Cinéma(ra)t(h)on : J-93
Cinématon 2071-2100 (2003-2005) de Gérard Courant
Guy Jungblut Cinématon n°2094
Comme avec le vin, il est possible de dire que certains passages de Cinématon ne sont pas des grands crus. Cette série tournée au festival de Montpellier ne fait définitivement pas partie des bons moments du film et les onze derniers portraits que nous avons découverts (impassibilité de rigueur sur le même fond jaune) nous ont paru assez soporifiques.
Du coup, on respire lorsqu'on croise, à Paris, le chemin du regretté Marcel Mazé (n°2082), figure incontournable du cinéma expérimental en France (il a créé le Collectif jeune cinéma). Il se contentera ici de poser devant un écran où défile un film expérimental que je n'ai pas pu identifier (un des siens ? Le style évoque un peu les films d'Anger ou de Jack Smith).
Pour débuter l'année 2004 qui comptera peu de Cinématons (13 seulement), nous avons rencontré deux individus semblant s'être donné le mot. En effet, Shalva Khakhanashvili (n°2084) et Vivian Lofiego (n°2085) entreprennent une lecture à haute voix. Ce qui nous fait, il faut bien en convenir, une belle jambe puisque les films sont toujours muets !

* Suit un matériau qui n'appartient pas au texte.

Lemma swapped_perm l i j : swapped l i j ≡ₚ l.
Proof.
  unfold swapped. destruct (l !! i) as [u|] eqn:Hi; [|done]. destruct (l !! j) as [t|] eqn:Hj; [|done].
  destruct (decide (i = j)) as [<-|Hne].
  - rewrite list_insert_insert_eq, Hi in *. injection Hj as <-. by rewrite list_insert_id.
  - apply Permutation_inj. split; [by rewrite !length_insert|].
    exists (λ k, if decide (k = i) then j else if decide (k = j) then i else k). split.
    + intros k1 k2 E. repeat case_decide; congruence.
    + intros k. repeat case_decide; subst; try congruence.
      * rewrite Hj. rewrite list_lookup_insert_eq; [done|]. rewrite length_insert. by eapply lookup_lt_Some.
      * rewrite Hi. rewrite list_lookup_insert_ne by done. rewrite list_lookup_insert_eq; [done|]. by eapply lookup_lt_Some.
      * by rewrite !list_lookup_insert_ne.
Qed.

Lemma swapped_same l i : swapped l i i = l.
Proof.
  unfold swapped. destruct (l !! i) as [u|] eqn:Hi; [|done]. by rewrite list_insert_insert_eq, list_insert_id.
Qed.

Lemma lookup_swapped_lt l i j (q : nat) : (q < i)%nat → (i ≤ j)%nat → swapped l i j !! q = l !! q.
Proof.
  intros Hq Hij. unfold swapped. destruct (l !! i), (l !! j); try done. by rewrite !list_lookup_insert_ne by lia.
Qed.

Section perm.
Context (b : crush_bucket) (Hsize : 0 < size b < 0xffff).

Lemma size_length : size b = Z.of_nat (length (items b)).
Proof. done. Qed.

Lemma length_pure_step x l p : length (pure_step b x l p) = length l.
Proof. unfold pure_step. case_bool_decide; [apply length_swapped|done]. Qed.

Lemma length_perm_upto x n : length (perm_upto b x n) = length (items b).
Proof.
  unfold perm_upto. assert (length (seqZ 0 (size b)) = length (items b)) as Hl by (rewrite length_seqZ; unfold size; lia).
  revert Hl. generalize (seqZ 0 (size b)). induction (seqZ 0 n) as [|p ps IH]; intros l Hl; [done|].
  cbn. apply IH. by rewrite length_pure_step.
Qed.

Lemma perm_upto_perm x n : perm_upto b x n ≡ₚ seqZ 0 (size b).
Proof.
  unfold perm_upto. generalize (seqZ 0 (size b)). induction (seqZ 0 n) as [|p ps IH]; intros l; [done|].
  cbn. rewrite IH. unfold pure_step. case_bool_decide; [apply swapped_perm|done].
Qed.

Lemma perm_upto_S x n : 0 ≤ n → perm_upto b x (n + 1) = pure_step b x (perm_upto b x n) n.
Proof. intros Hn. unfold perm_upto. rewrite seqZ_app_snoc by lia. by rewrite foldl_app. Qed.

Lemma perm_swap_bound x p : 0 ≤ p < size b - 1 → 0 ≤ crush_hash32_3 (hash b) x (id b) p mod (size b - p) < size b - p.
Proof. intros Hp. apply Z.mod_pos_bound. lia. Qed.

Lemma lookup_perm_stable x n m (q : nat) :
  0 ≤ n ≤ m → Z.of_nat q < n → perm_upto b x m !! q = perm_upto b x n !! q.
Proof.
  intros [Hn Hm] Hq. replace m with (n + (m - n)) by lia. generalize (m - n) (Zle_minus_le_0 _ _ Hm). clear m Hm.
  apply natlike_ind; [by rewrite Z.add_0_r|]. intros d Hd IH. rewrite <-Z.add_1_r, Z.add_assoc, perm_upto_S by lia.
  rewrite <-IH. unfold pure_step. case_bool_decide as Hlt; [|done].
  pose proof (perm_swap_bound x (n + d) ltac:(lia)). apply lookup_swapped_lt; lia.
Qed.

(** The value at a position of the permutation. *)
Definition perm_at (x pr : Z) : Z := default 0 (bucket_perm b x !! Z.to_nat pr).

Lemma lookup_perm_upto x n pr :
  0 ≤ pr < n → n ≤ size b → perm_upto b x n !! Z.to_nat pr = Some (perm_at x pr) ∧ 0 ≤ perm_at x pr < size b.
Proof.
  intros Hpr Hn. assert (is_Some (bucket_perm b x !! Z.to_nat pr)) as [v Hv].
  { apply lookup_lt_is_Some_2. unfold bucket_perm. rewrite length_perm_upto. unfold size in *. lia. }
  unfold perm_at. rewrite Hv. cbn. split.
  - rewrite <-Hv. unfold bucket_perm. symmetry. apply lookup_perm_stable; lia.
  - apply list_elem_of_lookup_2 in Hv. unfold bucket_perm in Hv. rewrite perm_upto_perm, elem_of_seqZ_range in Hv. lia.
Qed.

(** ** The working store *)

(** The three states of the store of a bucket: nothing, the first element
    only, or the permutation after some rounds. *)
Definition work_bucket_ok (wb : crush_work_bucket) : Prop :=
  length (perm wb) = length (items b)
  ∧ (perm_n wb = 0
     ∨ perm_n wb = 0xffff ∧ perm wb !! 0%nat = Some (Some (crush_hash32_3 (hash b) (perm_x wb) (id b) 0 mod size b))
     ∨ 0 < perm_n wb ≤ size b ∧ perm wb = Some <$> perm_upto b (perm_x wb) (perm_n wb)).

Lemma hash3_u32 t x y z : crush_hash32_3 t (u32 x) y z = crush_hash32_3 t x y z.
Proof. unfold crush_hash32_3. by rewrite (u32_small (u32 x)) by apply u32_range. Qed.

Lemma perm_upto_u32 x n : perm_upto b (u32 x) n = perm_upto b x n.
Proof.
  unfold perm_upto. generalize (seqZ 0 (size b)). induction (seqZ 0 n) as [|p ps IH]; intros l; [done|].
  cbn. rewrite <-IH. f_equal. unfold pure_step. by rewrite hash3_u32.
Qed.

Lemma swap_spec l (i j : Z) :
  0 ≤ i < Z.of_nat (length l) → 0 ≤ j < Z.of_nat (length l) →
  swap (Some <$> l) i j = Ret (Some <$> swapped l (Z.to_nat i) (Z.to_nat j)).
Proof.
  intros Hi Hj. destruct (at_index_lt l i Hi) as (u & Hu & _). destruct (at_index_lt l j Hj) as (t & Ht & _).
  unfold swap. rewrite (at_index_ok _ j (Some t)) by (lia || by rewrite list_lookup_fmap, Ht). cbn [mbind outcome_bind].
  rewrite (at_index_ok _ i (Some u)) by (lia || by rewrite list_lookup_fmap, Hu). cbn [mbind outcome_bind].
  rewrite store_at_ok by (by rewrite length_fmap). cbn [mbind outcome_bind].
  rewrite store_at_ok by (by rewrite length_insert, length_fmap).
  unfold swapped. by rewrite Hu, Ht, !list_fmap_insert.
Qed.

Lemma perm_step_spec x l p :
  length l = length (items b) → 0 ≤ p < size b → perm_step b x (Some <$> l) p = Ret (Some <$> pure_step b x l p).
Proof.
  intros Hl Hp. unfold perm_step, pure_step. rewrite u32_small by lia. case_bool_decide as Hlt; [|done].
  pose proof (perm_swap_bound x p ltac:(lia)) as Hb. cbv zeta. case_bool_decide as Hi.
  - apply swap_spec; unfold size in *; lia.
  - rewrite Hi, Z.add_0_r, swapped_same. done.
Qed.

Lemma perm_steps_spec x n pr :
  0 ≤ n ≤ size b → 0 ≤ pr < size b →
  foldM (perm_step b x) (Some <$> perm_upto b x n) (seqZ n (pr + 1 - n)) = Ret (Some <$> perm_upto b x (Z.max n (pr + 1))).
Proof.
  intros Hn Hpr.
  destruct (foldM_inv (perm_step b x) (λ l v, v = Some <$> perm_upto b x (n + Z.of_nat (length l)))
    (seqZ n (pr + 1 - n)) (Some <$> perm_upto b x n)) as (v & -> & ->).
  - cbn. by rewrite Z.add_0_r.
  - intros l1 p l2 v Hl ->. assert (p = n + Z.of_nat (length l1) ∧ p < pr + 1) as [-> Hlt].
    { assert (seqZ n (pr + 1 - n) !! length l1 = Some p) as Hp by (rewrite Hl; by apply list_lookup_middle).
      apply lookup_seqZ in Hp. lia. }
    eexists. split; [apply perm_step_spec; [apply length_perm_upto|lia]|].
    rewrite length_app. cbn. rewrite Nat2Z.inj_add, Z.add_assoc. by rewrite perm_upto_S by lia.
  - rewrite length_seqZ. do 3 f_equal. lia.
Qed.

En 2004, Courant filmera l'écrivain Henri Troyat (n°2087) dont les ouvrages constituent les 2/5èmes des stocks d'Emmaüs et des personnalités du FID de Marseille : Jean-Pierre Rehm (n°2090), stoïque devant le vieux port et le journaliste et critique aux Cahiers du cinéma Sylvain Coumoul (n°2092).
Le meilleur portrait de la série est assurément celui de l'éditeur Guy Jungblut (n°2094) (on lui doit les excellentes éditions Yellow Now). Il commence son Cinématon en pointant une caméra vidéo sur son visage. Puis au bout d'une minute et des poussières, il tourne sa caméra, place l'écran de contrôle de celle-ci au niveau de son œil et on réalise qu'il a filmé...son œil. Il parvient ainsi à créer un drôle d'effet, comme si l'un de ses yeux était devenu fou et indépendant.

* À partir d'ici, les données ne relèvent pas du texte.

(* ===== verification/CrushIndep.v ===== *)
(** * Placement: independent positions

    What [crush_choose_indep] chooses, on a map in which no bucket contains
    itself: at every position nothing, or an item of the type that was asked
    for, below the bucket and not out; no item at two positions; and, when
    leaves are asked for below buckets, a leaf below the item of the same
    position. When leaves of devices are asked for, a device that was tried
    and is out stays at its position as the leaf. Every descent ends, and nothing depends on the working store. *)

From S2P Require Import Prelude CrushRules CrushTables CrushHash CrushMap CrushMapper CrushPerm CrushLn CrushBuckets CrushPlacement.

Import Crush Mapper.

(** ** Windows of a vector *)

(** A vector whose entries between two others are known. *)
Definition frame (A B : vector) (l : list Z) : vector := A ++ (Some <$> l) ++ B.

Lemma lookup_frame A B l j e : l !! j = Some e → frame A B l !! (length A + j)%nat = Some (Some e).
Proof.
  intros Hj. unfold frame. rewrite lookup_app_r by lia. replace (length A + j - length A)%nat with j by lia.
  apply lookup_app_l_Some. by rewrite list_lookup_fmap, Hj.
Qed.

Lemma value_at_frame A B l (j : nat) e : l !! j = Some e → value_at (frame A B l) (Z.of_nat (length A + j)) = Ret e.
Proof. intros Hj. apply value_at_ok; [lia|]. rewrite Nat2Z.id. by apply lookup_frame. Qed.

Lemma store_at_frame A B l (j : nat) e :
  (j < length l)%nat → store_at (frame A B l) (Z.of_nat (length A + j)) (Some e) = Ret (frame A B (<[j := e]> l)).
Proof.
  intros Hj. rewrite store_at_ok by (unfold frame; rewrite !length_app, length_fmap; lia). rewrite Nat2Z.id. f_equal. unfold frame.
  rewrite insert_app_r. f_equal. rewrite insert_app_l by (by rewrite length_fmap). by rewrite list_fmap_insert.
Qed.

Ce qu'il y a d'intéressant, c'est de replacer des Cinématons tournés à un moment précis dans un contexte plus global : celui de l’œuvre de Gérard Courant. Ainsi, lorsqu'on découvre le portrait de la photographe Barbara Peon Solis (n°2086), on songe au carnet filmé Un été amoureux qui en est, en quelque sorte, le prolongement.
De la même manière, lorsqu'on regarde le film tourné à Mexico (celui de Jordan Estevan, n°2095), on repense aux images de Délices lointains (carnet en Super 8 consacré au voyage mexicain du cinéaste).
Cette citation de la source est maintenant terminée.